(** X8.  A [prompt] that was refused at the token exchange has kept the
    cookies it had or took from the landing page: the session holds cookies
    and the [access_token] it held before, and the next [prompt] (numbers
    being rendered as before) asks for the landing page no more; its first
    request is the token exchange, and the chat request alone can follow
    it. *)
Theorem prompt_resumes_at_the_token_exchange
    (message : string) (env : Env) (w : World) (r : Completion Value) (w1 : World)
    (request : Request) :
  prompt message env w = (r, w1) ->
  In request (new_requests w w1) -> url request = token_url -> refused env request ->
  r = Normal (VBool false)
  /\ cookies (self w1) <> EmptyString
  /\ access_token (self w1) = access_token (self w)
  /\ forall message2 env2 r2 w2,
      number_text env2 = number_text env ->
      prompt message2 env2 w1 = (r2, w2) ->
      exists rest,
        new_requests w1 w2 = token_request (self w1) :: rest
        /\ List.length rest <= 1
        /\ Forall (fun q => url q = chat_url) rest.
Proof.
  intros H I U Rf.
  destruct (prompt_refused _ _ _ _ _ _ H I Rf) as (R & _).
  split; [exact R|].
  rewrite prompt_cases in H.
  destruct (ensure_cookies env w) as [r1 w1'] eqn:E1.
  pose proof (ensure_cookies_summary _ _ _ _ E1) as (_ & _ & _ & T1 & l1 & S1 & _ & G1).
  apply ensure_cookies_trace in E1.
  assert (L1 : l1 = [] \/ l1 = [init_request]).
  { destruct E1 as [(_ & _ & ->) | (_ & S & _)].
    - left. apply (app_inv_head (sent w)). now rewrite app_nil_r.
    - right. apply (app_inv_head (sent w)). congruence. }
  assert (N1 : ~ In request l1).
  { intro In1. destruct L1 as [-> | ->]; [contradiction|].
    destruct In1 as [<-|[]]. discriminate U. }
  destruct r1 as [[|]|e|].
  2-4: inversion H; subst; rewrite (new_requests_of _ _ _ S1) in I; contradiction.
  destruct G1 as [(_ & K1 & _) | (_ & q & _ & [(_ & ?) | [(_ & ?) | (_ & e & ?)]])];
    try discriminate.
  destruct (ensure_access_token env w1') as [r2 w2'] eqn:E2.
  pose proof E2 as E2'.
  apply ensure_access_token_trace in E2.
  destruct E2 as [(_ & -> & ->) | [(-> & e & ->) | (Empty & S2 & _ & K2 & _ & _ & Acc2)]].
  - exfalso. apply send_message_trace in H.
    destruct H as (_ & _ & _ & _ & [(S3 & _) | (tid & drawn & tok & _ & _ & S3)]).
    + rewrite (new_requests_of w w1 l1) in I by congruence. contradiction.
    + rewrite (new_requests_of w w1 (l1 ++ [chat_request (self w1') message tid tok])) in I
        by (rewrite S3, S1; now rewrite app_assoc).
      apply in_app_or in I. destruct I as [I|[<-|[]]]; [contradiction | discriminate U].
  - exfalso. inversion H; subst.
    rewrite (new_requests_of _ _ _ S1) in I. contradiction.
  - assert (Stop : r2 <> Normal true /\ w1 = w2').
    { destruct r2 as [[|]|e|]; try (inversion H; subst; split; [discriminate | reflexivity]).
      exfalso. specialize (Acc2 eq_refl).
      apply send_message_trace in H.
      destruct H as (_ & _ & _ & _ & [(S3 & _) | (tid & drawn & tok & _ & _ & S3)]).
      - rewrite (new_requests_of w w1 (l1 ++ [token_request (self w1')])) in I
          by (rewrite S3, S2, S1; now rewrite app_assoc).
        apply in_app_or in I. destruct I as [I|[<-|[]]]; [contradiction|].
        exact (refused_not_accepted _ _ Rf Acc2).
      - rewrite (new_requests_of w w1 (l1 ++ [token_request (self w1')]
                                       ++ [chat_request (self w2') message tid tok])) in I
          by (rewrite S3, S2, S1; now rewrite <- !app_assoc).
        apply in_app_or in I. destruct I as [I|I]; [contradiction|].
        destruct I as [<-|[<-|[]]]; [|discriminate U].
        exact (refused_not_accepted _ _ Rf Acc2). }
    destruct Stop as [NotTrue <-].
    assert (Same : self w1 = self w1').
    { rewrite ensure_access_token_cases, Empty, set_access_token_cases in E2'.
      cbv zeta in E2'.
      destruct (http env (token_request (self w1'))) as [x|]; [|now inversion E2'].
      destruct (negb _); [now inversion E2'|].
      destruct (path _ _); inversion E2'; subst; try reflexivity.
      now contradiction NotTrue. }
    split; [now rewrite Same|]. split; [now rewrite Same|].
    intros message2 env2 r2' w2 NT H2.
    rewrite <- Same in Empty, K1.
    rewrite prompt_cases, ensure_cookies_cases in H2.
    apply String.eqb_neq in K1. rewrite K1 in H2.
    rewrite ensure_access_token_cases, NT, Empty in H2.
    assert (S3 : exists r3 w3,
               set_access_token env2 w1 = (r3, w3)
               /\ sent w3 = (sent w1 ++ [token_request (self w1)])%list).
    { rewrite set_access_token_cases. cbv zeta.
      destruct (http env2 (token_request (self w1))) as [x|]; [|now eexists; eexists].
      destruct (negb _); [now eexists; eexists|].
      destruct (path _ _); now eexists; eexists. }
    destruct S3 as (r3 & w3 & E3 & S3). rewrite E3 in H2.
    destruct r3 as [[|]|e|].
    2-4: inversion H2; subst; exists [];
         (split; [now apply new_requests_of | split; [cbn; lia | constructor]]).
    apply send_message_trace in H2.
    destruct H2 as (_ & _ & _ & _ & [(S4 & _) | (tid & drawn & tok & _ & _ & S4)]).
    + exists []. split; [apply new_requests_of; congruence|].
      split; [cbn; lia | constructor].
    + exists [chat_request (self w3) message2 tid tok]. split.
      * apply new_requests_of. rewrite S4, S3. now rewrite <- app_assoc.
      * split; [cbn; lia|]. constructor; [reflexivity | constructor].
Qed.

Lemma prompt_resumes_at_the_token_exchange_witness :
  cookies (self (snd (prompt "hi" token_refused (fresh "c0ffee")))) <> EmptyString.
Proof.
  refine (proj1 (proj2
            (prompt_resumes_at_the_token_exchange "hi" token_refused (fresh "c0ffee")
               (fst (prompt "hi" token_refused (fresh "c0ffee")))
               (snd (prompt "hi" token_refused (fresh "c0ffee")))
               (token_request (self (snd (prompt "hi" token_refused (fresh "c0ffee")))))
               eq_refl _ eq_refl _))).
  - vm_compute. right. left. reflexivity.
  - exists {| status := 403; data := VString "Forbidden" |}.
    split; [reflexivity | discriminate].
Defined.
(** A signer whose node cannot be reached when the balance is asked
    for. *)
Definition unreachableAccount : Wallet.Account :=
  {| Wallet.hasTransfer := true;
     Wallet.hasSendToken := false;
     Wallet.hasTransferToken := false;
     Wallet.hasSend := true;
     Wallet.respond := fun _ => Wallet.Returns (Wallet.ResString (lit "0xfeed"));
     Wallet.getAddress := Wallet.Returns alice;
     Wallet.getBalance := Wallet.Throws (Wallet.Error (lit "connection refused"));
     Wallet.getTokenBalance := None;
     Wallet.balanceOf := None;
     Wallet.ethCall := None |}.

(** A receipt object that carries neither [hash] nor [txHash]. *)
Definition bareReceipt : Wallet.jsresult :=
  Wallet.ResOther Wallet.VUndefined Wallet.VUndefined (lit "[object Object]").

(** A signer whose [transfer] resolves to such an object. *)
Definition receiptAccount : Wallet.Account :=
  {| Wallet.hasTransfer := true;
     Wallet.hasSendToken := true;
     Wallet.hasTransferToken := true;
     Wallet.hasSend := true;
     Wallet.respond := fun _ => Wallet.Returns bareReceipt;
     Wallet.getAddress := Wallet.Returns alice;
     Wallet.getBalance := Wallet.Returns (lit "7");
     Wallet.getTokenBalance := None;
     Wallet.balanceOf := None;
     Wallet.ethCall := None |}.

Definition defaults : Transport.WebSocketConfig :=
  {| Transport.url := lit "wss://clearnet.yellow.com/ws";
     Transport.cfgReconnectAttempts := None;
     Transport.cfgReconnectDelay := None;
     Transport.cfgMaxReconnectDelay := None;
     Transport.cfgRequestTimeout := None |}.

(** A configuration with a budget of one reconnection. *)
Definition oneRetry : Transport.WebSocketConfig :=
  {| Transport.url := lit "wss://clearnet.yellow.com/ws";
     Transport.cfgReconnectAttempts := Some 1;
     Transport.cfgReconnectDelay := None;
     Transport.cfgMaxReconnectDelay := None;
     Transport.cfgRequestTimeout := None |}.

Definition getLedgerBalances : Transport.RPCRequest :=
  {| Transport.reqId := 7;
     Transport.reqMethod := lit "get_ledger_balances";
     Transport.reqParams := [];
     Transport.reqTimestamp := 1700000000000;
     Transport.reqSig := [lit "0xsig"] |}.

Definition ledgerReply : Transport.RPCResponse :=
  {| Transport.resId := 7;
     Transport.resMethod := lit "get_ledger_balances";
     Transport.resAssets := None;
     Transport.resError := None |}.

(** The clearing node refuses the balance query. *)
Definition ledgerDenied : Transport.RPCResponse :=
  {| Transport.resId := 7;
     Transport.resMethod := lit "error";
     Transport.resAssets := None;
     Transport.resError := Some (lit "denied") |}.

(** A socket on which every write succeeds. *)
Definition reliable : option (Transport.RPCRequest -> bool) :=
  Some (fun _ => true).

(** A connection is lost with a request waiting in the queue, and the
    reconnect timer fires: the state just before the socket re-opens. *)
Definition beforeReopen : list Transport.action :=
  [ Transport.On Transport.OnConnect;
    Transport.Connect reliable;
    Transport.SocketOpen;
    Transport.SocketClose 1006;
    Transport.Send getLedgerBalances;
    Transport.ReconnectTimer reliable ].

(** A second request, and a socket on which only the balance query can
    be written. *)
Definition getChannels : Transport.RPCRequest :=
  {| Transport.reqId := 8;
     Transport.reqMethod := lit "get_channels";
     Transport.reqParams := [];
     Transport.reqTimestamp := 1700000001000;
     Transport.reqSig := [lit "0xsig"] |}.

Definition balancesOnly : option (Transport.RPCRequest -> bool) :=
  Some (fun r => Transport.reqId r =? 7).

(** Two requests are queued while that socket is connecting. *)
Definition queuedOnConnecting : list Transport.action :=
  [ Transport.On Transport.OnConnect;
    Transport.Connect balancesOnly;
    Transport.Send getLedgerBalances;
    Transport.Send getChannels ].

(** [connect] is called a second time while the first socket is still
    connecting, and the first socket closes: its listener clears the
    socket the manager holds. *)
Definition olderSocketClosed : list Transport.action :=
  [ Transport.On Transport.OnConnect;
    Transport.Connect reliable;
    Transport.Send getLedgerBalances;
    Transport.Connect reliable;
    Transport.SocketClose 1006 ].

(** The reconnection budget of [oneRetry] is used up. *)
Definition exhausted : list Transport.action :=
  [ Transport.Connect reliable;
    Transport.SocketClose 1006;
    Transport.ReconnectTimer reliable;
    Transport.SocketClose 1006 ].

(** The state in which the last reconnection is under way, and the one
    after it failed. *)
Definition lastAttempt : Transport.Manager :=
  fst (Transport.run (removelast exhausted) (Transport.new oneRetry)).

Definition failedState : Transport.Manager :=
  fst (Transport.step (Transport.SocketClose 1006) lastAttempt).

(** The link is lost after a first connection; a reconnection is
    pending. *)
Definition lostLink : Transport.Manager :=
  fst (Transport.run
         [ Transport.On Transport.OnConnect;
           Transport.Connect reliable;
           Transport.SocketOpen;
           Transport.SocketClose 1006 ]
         (Transport.new defaults)).

(** Ids are drawn before, between and after a loss of the connection. *)
Definition idsAcrossReconnect : list Transport.action :=
  [ Transport.GetNextRequestId;
    Transport.Connect reliable;
    Transport.SocketOpen;
    Transport.GetNextRequestId;
    Transport.SocketClose 1006;
    Transport.GetNextRequestId;
    Transport.ReconnectTimer reliable;
    Transport.SocketOpen;
    Transport.GetNextRequestId ].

Task instructions
Keep both end lines and retype everything in the records above from the line containing "(** A signer whose [transfer]" through the line containing "Wallet.respond := fun _ => Wallet.Returns bareReceipt;", exactly, with nothing else.

Answer to this problem
(** A signer whose [transfer] resolves to such an object. *)
Definition receiptAccount : Wallet.Account :=
  {| Wallet.hasTransfer := true;
     Wallet.hasSendToken := true;
     Wallet.hasTransferToken := true;
     Wallet.hasSend := true;
     Wallet.respond := fun _ => Wallet.Returns bareReceipt;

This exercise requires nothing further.